The Bible relates that shortly after Cicero died, “the logos became flesh and dwelled among us”: the overarching order of the universe was embodied in the person of Jesus Christ. Obedience to Christ’s righteous teaching constitutes membership in a human family that transcends genetic and national allegiance: “whoever does God’s will” is the Messiah’s “brother, and sister, and mother,” a true heir to the “kingdom not of this world.”
So when Saint Paul evangelized to the Stoics, he told them that Jesus was the logos in which they already believed. Many Greeks effectively agreed that every person owes ultimate loyalty to a worldwide society ruled by one God, “for in Him we live and move and exist.” Now Paul professed that this very God had walked the earth. Thus erudite Athenian scholars found themselves swearing fealty to an impoverished Israeli carpenter: in Christ, “there is no Jew or Greek.”
The West Is the Opposite of ‘Blood and Soil’
The gospel’s spiritual claims override our demographic differences. That is what enabled classical ethics to merge with Judeo-Christian theology and create the true West: a multi-ethnic, intergenerational civilization. Western tradition is the exact opposite of “blood and soil.” It leads directly from the Stoics, to Paul, to Christian intellectuals like Augustine of Hippo, who revived Cicero’s global society as the transnational “heavenly city”.
This is not to say that being Western means cherishing quixotic dreams of a world without borders. To the contrary, the foundational Greek thinker Aristotle believed all morality is enacted within the boundaries of an interrelated community, the polis. A hallmark innovation of Western political theory is the nation-state, that Goldilocks of civic institutions: neither too large nor too small to defend individual liberties against hostile forces. Nation-states allow us to acknowledge the reality that cultural unity within physical borders is necessary to thrive in a fallen world.

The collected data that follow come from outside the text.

Lemma set_words_cons_comm p w ws m :
  (p + 4 * S (length ws) <= length m)%nat ->
  set_words (p + 4) ws (set_word p w m) = set_word p w (set_words (p + 4) ws m).
Proof.
  intros Hp. apply list_eq. intros j.
  rewrite !lookup_set_words, !lookup_set_word, ?lookup_set_words
    by (rewrite ?length_set_word, ?length_set_words; lia).
  repeat case_decide; lia || done.
Qed.

Lemma st_words_ok p i ws s :
  (p + 4 * (i + length ws) <= length (buf s))%nat -> words ws ->
  st_words p i ws s = Ok tt (set_buf (set_words (p + 4 * i) ws (buf s)) s).
Proof.
  revert i s. induction ws as [|w ws IH]; intros i s Hp Hw; cbn [st_words set_words].
  { by destruct s. }
  inversion_clear Hw as [|? ? Hw1 Hw2]. cbn [length] in Hp.
  unfold bind at 1. unfold st, bind at 1, gets. rewrite (proj2 (Nat.leb_le _ _)) by lia.
  unfold modify. rewrite u32_small by done. rewrite IH; [|cbn; rewrite length_set_word; lia|done].
  cbn [buf set_buf]. replace (p + 4 * S i)%nat with (p + 4 * i + 4)%nat by lia.
  rewrite set_words_cons_comm by lia. done.
Qed.

Section locations.
Context (xemtarget : option string) (map_addr : Z).

(** The words a patch starts from: the cached ones of a dirty argument, the ones
    in the buffer otherwise. *)
Definition source_words (t : symbol_type) (is_arg : bool) (ps : patch_state) (c : patch_config)
    (m : list Z) : list Z :=
  if is_arg && dirty ps then bd_data_ptrs ps else words_at m (loc c) (patch_words t).

Definition good_state (t : symbol_type) (ps : patch_state) : Prop :=
  length (bd_data_ptrs ps) = patch_words t /\ words (bd_data_ptrs ps).

Lemma cache_bd_ok t c i ps s :
  fits t c (length (buf s)) -> m_states s !! i = Some ps -> good_state t ps -> bytes (buf s) ->
  cache_bd i (loc c) (patch_words t) s =
    Ok tt (State (if dirty ps then m_states s
                  else <[i := PatchState true (words_at (buf s) (loc c) (patch_words t))]> (m_states s))
                 (set_words (loc c) (source_words t true ps c (buf s)) (buf s)) (syncs s)).
Proof.
  intros [Hc0 Hc] Hi [Hl Hw] Hb. unfold cache_bd, bind at 1, gets, source_words. rewrite Hi, Hl, Nat.eqb_refl.
  assert (loc c + 4 * patch_words t <= length (buf s))%nat by (unfold loc; lia).
  cbn [negb andb]. destruct (dirty ps).
  - rewrite st_words_ok by (done || lia). by replace (loc c + 4 * 0)%nat with (loc c) by lia.
  - unfold bind. rewrite ld_words_ok by lia. replace (loc c + 4 * 0)%nat with (loc c) by lia.
    unfold modify. by rewrite set_words_at.
Qed.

But a definitive aim of Western thought is to reconcile this reality with the vision of a worldwide society. That project led the seminal Christian thinker Thomas Aquinas to propose that earthly governments model their own laws after the eternal order in which we all participate.
America was expressly intended to realize that union between nationhood and natural law. The founding fathers envisioned a credal country whose rules would emulate those that govern all creation. Freedom, justice, legal equality: American ideals are universal ideals, and that is why people from every background can become American by espousing them.
The alt-right drastically misunderstands: precisely because America is essentially Western, it is not essentially white. We are defined by our imperfect but relentless effort to guarantee all citizens the rights with which they are endowed — not by their skin tone, but by their creator.